Con la testa a quegli avvenimenti ed a quella storia osservo che il percorso che in tanti hanno fatto non è servito a nulla.
 
Ci ripropongono condizioni che invece che farci fare passi in avanti ci riportano indietro nel tempo. La differenza sostanziale con quei periodi è nella qualità dei rapporti umani da ricostruire.
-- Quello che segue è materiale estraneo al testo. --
(** X17.  The toolbar's [first] and [last] flags agree with the handlers.
    When [hackPositions] agrees with [hackOrdering] and the current hack is
    at index [i] of the ordering, [first] holds exactly at index 0, which
    is exactly when there is no previous hack ([getPrevHackId] is [null]),
    and [last] holds exactly at the last index, which is exactly when
    [getNextHackId] is [null]; at those ends the button does nothing. *)
Theorem toolbar_flags_match_the_ends
    (props : JudgeApp.Props) (s : JudgeApp.State) (i : nat) :
  JudgeApp.positions_agree props →
  JudgeApp.hackOrdering props !! i = Some (JudgeApp.currentHackId s) →
  let tb := JudgeApp.getToolbarProps props s in
  (JudgeApp.first tb = true ↔ i = 0%nat)
  ∧ (JudgeApp.first tb = true ↔ JudgeApp.getPrevHackId props s = JudgeApp.Null)
  ∧ (JudgeApp.last tb = true
     ↔ S i = length (JudgeApp.hackOrdering props))
  ∧ (JudgeApp.last tb = true ↔ JudgeApp.getNextHackId props s = JudgeApp.Null)
  ∧ (JudgeApp.first tb = true → JudgeApp.onPrev tb s = s)
  ∧ (JudgeApp.last tb = true → JudgeApp.onNext tb s = s).
Proof.
  intros Hagree Hi. cbv zeta.
  pose proof (lookup_lt_Some _ _ _ Hi) as Hlt.
  assert (Hfirst : JudgeApp.first (JudgeApp.getToolbarProps props s) = true
                   ↔ i = 0%nat).
  { cbn. rewrite (Hagree _ _ Hi). rewrite Z.eqb_eq. lia. }
  assert (Hlast : JudgeApp.last (JudgeApp.getToolbarProps props s) = true
                  ↔ S i = length (JudgeApp.hackOrdering props)).
  { cbn. rewrite (Hagree _ _ Hi). rewrite Z.eqb_eq. lia. }
  assert (Hprev : JudgeApp.getPrevHackId props s = JudgeApp.Null ↔ i = 0%nat).
  { rewrite (JudgeApp_prev_at props s i Hagree Hi). destruct i as [|j].
    - done.
    - destruct (lookup_lt_is_Some_2 (JudgeApp.hackOrdering props) j) as [h Hh];
        [lia|]. rewrite Hh. split; [discriminate|lia]. }
  assert (Hnext : JudgeApp.getNextHackId props s = JudgeApp.Null
                  ↔ S i = length (JudgeApp.hackOrdering props)).
  { rewrite (JudgeApp_next_at props s i Hagree Hi).
    destruct (JudgeApp.hackOrdering props !! S i) as [h|] eqn:Hn.
    - apply lookup_lt_Some in Hn. split; [discriminate|lia].
    - apply lookup_ge_None_1 in Hn. split; [lia|done]. }
  split; [exact Hfirst|]. split; [by rewrite Hfirst, Hprev|].
  split; [exact Hlast|]. split; [by rewrite Hlast, Hnext|]. split.
  - intros Hf. apply Hfirst, Hprev in Hf.
    change (JudgeApp.go_to (JudgeApp.getPrevHackId props s) s = s).
    by rewrite Hf.
  - intros Hl. apply Hlast, Hnext in Hl.
    change (JudgeApp.go_to (JudgeApp.getNextHackId props s) s = s).
    by rewrite Hl.
Qed.

Lemma toolbar_flags_match_the_ends_witness :
  JudgeApp.positions_agree judge_props
  ∧ JudgeApp.first
      (JudgeApp.getToolbarProps judge_props (JudgeApp.constructor judge_props))
    = true
  ∧ JudgeApp.getPrevHackId judge_props (JudgeApp.constructor judge_props)
    = JudgeApp.Null.
Proof.
  split; [exact judge_props_agree|].
  destruct (toolbar_flags_match_the_ends judge_props
              (JudgeApp.constructor judge_props) 0%nat judge_props_agree
              eq_refl) as (H1 & H2 & _).
  assert (Hf : JudgeApp.first
                 (JudgeApp.getToolbarProps judge_props
                    (JudgeApp.constructor judge_props)) = true)
    by (apply H1; reflexivity).
  split; [exact Hf|]. apply H2. exact Hf.
Defined.

(** X18.  With no hacks at all the screen is inert.  The constructor
    selects identifier -1; as long as [hackPositions] has no entry for -1,
    the placeholder project is shown, both neighbours are [undefined],
    neither flag is set and neither button changes the state; and props
    that later bring a non-empty ordering select its first hack. *)
Theorem screen_without_hacks
    (props : JudgeApp.Props) :
  JudgeApp.hackOrdering props = [] →
  JudgeApp.hackPositions props !! (-1) = None →
  let s := JudgeApp.constructor props in
  let tb := JudgeApp.getToolbarProps props s in
  s = {| JudgeApp.currentHackId := -1; JudgeApp.listViewActive := false |}
  ∧ JudgeApp.getCurrentHack props s = Some JudgeApp.no_hack
  ∧ JudgeApp.getPrevHackId props s = JudgeApp.Undefined
  ∧ JudgeApp.getNextHackId props s = JudgeApp.Undefined
  ∧ JudgeApp.first tb = false ∧ JudgeApp.last tb = false
  ∧ JudgeApp.onPrev tb s = s ∧ JudgeApp.onNext tb s = s
  ∧ (∀ next h rest,
       JudgeApp.hackOrdering next = h :: rest →
       JudgeApp.componentWillReceiveProps next s
       = {| JudgeApp.currentHackId := h; JudgeApp.listViewActive := false |}).
Proof.
  intros Hempty Hpos. cbv zeta.
  assert (Hs : JudgeApp.constructor props
               = {| JudgeApp.currentHackId := -1;
                    JudgeApp.listViewActive := false |}).
  { unfold JudgeApp.constructor, JudgeApp.updateStateFromProps.
    by rewrite Hempty. }
  rewrite Hs. split; [done|]. split; [done|].
  unfold JudgeApp.getToolbarProps, JudgeApp.getPrevHackId,
    JudgeApp.getNextHackId.
  cbn [JudgeApp.currentHackId JudgeApp.first JudgeApp.last JudgeApp.onPrev
       JudgeApp.onNext].
  rewrite Hpos. repeat (split; [done|]).
  intros next h rest Hnext.
  unfold JudgeApp.componentWillReceiveProps, JudgeApp.updateStateFromProps.
  cbn. by rewrite Hnext.
Qed.

Lemma screen_without_hacks_witness :
  JudgeApp.hackOrdering
    {| JudgeApp.hackOrdering := []; JudgeApp.hackPositions := ∅;
       JudgeApp.hacks := []; JudgeApp.myJudgeId := 3 |} = []
  ∧ JudgeApp.getCurrentHack
      {| JudgeApp.hackOrdering := []; JudgeApp.hackPositions := ∅;
         JudgeApp.hacks := []; JudgeApp.myJudgeId := 3 |}
      (JudgeApp.constructor
         {| JudgeApp.hackOrdering := []; JudgeApp.hackPositions := ∅;
            JudgeApp.hacks := []; JudgeApp.myJudgeId := 3 |})
    = Some JudgeApp.no_hack.
Proof.
  split; [reflexivity|].
  exact (proj1 (proj2 (screen_without_hacks
           {| JudgeApp.hackOrdering := []; JudgeApp.hackPositions := ∅;
              JudgeApp.hacks := []; JudgeApp.myJudgeId := 3 |}
           eq_refl eq_refl))).
Defined.

(** X19.  The project list shows one element per hack, in the order of
    [hacks], named after the hack; clicking an element selects that hack's
    identifier, whatever it is (0 included, unlike the toolbar buttons),
    and closes the list view. *)
Theorem project_list_selects_the_clicked_hack (props : JudgeApp.Props) :
  length (JudgeApp.render_list props) = length (JudgeApp.hacks props)
  ∧ ∀ k hack,
      JudgeApp.hacks props !! k = Some hack →
      ∃ item,
        JudgeApp.render_list props !! k = Some item
        ∧ JudgeApp.projectName item = JudgeApp.name hack
        ∧ ∀ s, JudgeApp.updateHackId item s
               = {| JudgeApp.currentHackId := JudgeApp.id hack;
                    JudgeApp.listViewActive := false |}.
Proof.
  split; [apply length_fmap|].
  intros k hack Hk. exists (JudgeApp.createListItem hack).
  unfold JudgeApp.render_list. rewrite list_lookup_fmap, Hk. by repeat split.
Qed.

Lemma project_list_selects_the_clicked_hack_witness :
  let zero := {| JudgeApp.id := 0; JudgeApp.name := "sledge";
                 JudgeApp.description := "judging";
                 JudgeApp.location := VNum 4 |} in
  let props := {| JudgeApp.hackOrdering := [0]; JudgeApp.hackPositions := ∅;
                  JudgeApp.hacks := [zero]; JudgeApp.myJudgeId := 3 |} in
  JudgeApp.hacks props !! 0%nat = Some zero
  ∧ ∃ item,
      JudgeApp.render_list props !! 0%nat = Some item
      ∧ JudgeApp.projectName item = "sledge".
Proof.
  cbv zeta. split; [reflexivity|].
  destruct (proj2 (project_list_selects_the_clicked_hack
              {| JudgeApp.hackOrdering := [0]; JudgeApp.hackPositions := ∅;
                 JudgeApp.hacks :=
                   [{| JudgeApp.id := 0; JudgeApp.name := "sledge";
                       JudgeApp.description := "judging";
                       JudgeApp.location := VNum 4 |}];
                 JudgeApp.myJudgeId := 3 |}) 0%nat _ eq_refl)
    as (item & Hitem & Hname & _).
  exists item. split; [exact Hitem|exact Hname].
Defined.

(** X20.  Submitting a rating sends one "RateHack" request carrying the
    judge's identifier, the identifier of the hack on screen and the
    rating, registers a pending entry for it and returns its promise,
    pending.  Nothing checks the hack: with no hacks found the request is
    sent all the same, for hack identifier -1. *)
Theorem rating_submission_sends_RateHack
    (props : JudgeApp.Props) (s : JudgeApp.State) (r now : Z) (rnd : Q)
    (sledge : Single.SledgeClient) :
  let token := Single.generateUniqueReturnId now rnd in
  let p := length (promises (Single.core sledge)) in
  let sent := JudgeApp.submit_rating props s r now rnd sledge in
  snd sent = p
  ∧ trace (Single.core (fst sent)) = trace (Single.core sledge) ++
      [Generated token;
       Emitted "RateHack"
         {| env_data := [("judgeId", VNum (JudgeApp.myJudgeId props));
                         ("hackId", VNum (JudgeApp.currentHackId s));
                         ("rating", VNum r)];
            env_returnId := token |};
       Registered token p]
  ∧ responseResolvers (Single.core (fst sent)) !! token = Some p
  ∧ promises (Single.core (fst sent)) !! p = Some Pending
  ∧ (JudgeApp.hackOrdering props = [] →
     ∃ tr, trace (Single.core
                    (fst (JudgeApp.submit_rating props
                            (JudgeApp.constructor props) r now rnd sledge)))
           = tr ++
             [Emitted "RateHack"
                {| env_data := [("judgeId", VNum (JudgeApp.myJudgeId props));
                                ("hackId", VNum (-1));
                                ("rating", VNum r)];
                   env_returnId := token |};
              Registered token p]).
Proof.
  cbv zeta. unfold JudgeApp.submit_rating, Single.sendRateHack,
    Single.sendAndAwait.
  rewrite !sendAndAwait_effects. cbn [fst snd Single.core Single.with_core
    trace responseResolvers promises].
  split; [done|]. split; [done|].
  split; [apply lookup_insert_eq|].
  split; [by rewrite lookup_app_r, Nat.sub_diag|].
  intros Hempty.
  exists (trace (Single.core sledge)
          ++ [Generated (Single.generateUniqueReturnId now rnd)]).
  rewrite <- app_assoc. cbn.
  unfold JudgeApp.rating_request, JudgeApp.constructor,
    JudgeApp.updateStateFromProps.
  by rewrite Hempty.
Qed.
Lì allora c’era qualcuno che si batteva per integrarti e farti conquistare diritti, qui da noi ora c’è solo una sporca guerra che faranno fare a noi. Sarebbe il caso di rivolgere quei metaforici fucili in altra direzione piuttosto che perpetuare e condividere condizioni di sfruttamento che ci abbruttiscono e basta ma sembra che questa cosa sia altamente "sovversiva", spregiudicata e da condannare.
 
E allora continuiamo a scannarci. Con i neri a Rosarno, contro quelli che bloccano i cancelli a Pomigliano, contro quei lavativi che vorrebbero pisciare più di una volta in 5 ore come hanno stabilito nel Carrefour qui a Torino, contro bidelli e professori. Però quando lo farete e soddisfatti tornerete a casa per aver ristabilito un po’ di ordine passate dal centro e provate a guardare in alto, da qualche parte dietro una finestra vedrete gente affabile e cordiale in compagnia di signore gaudenti che fanno festa. Non lo sapete ma quello che festeggiano come coglione dell’anno ridendo a crepapelle siete proprio voi.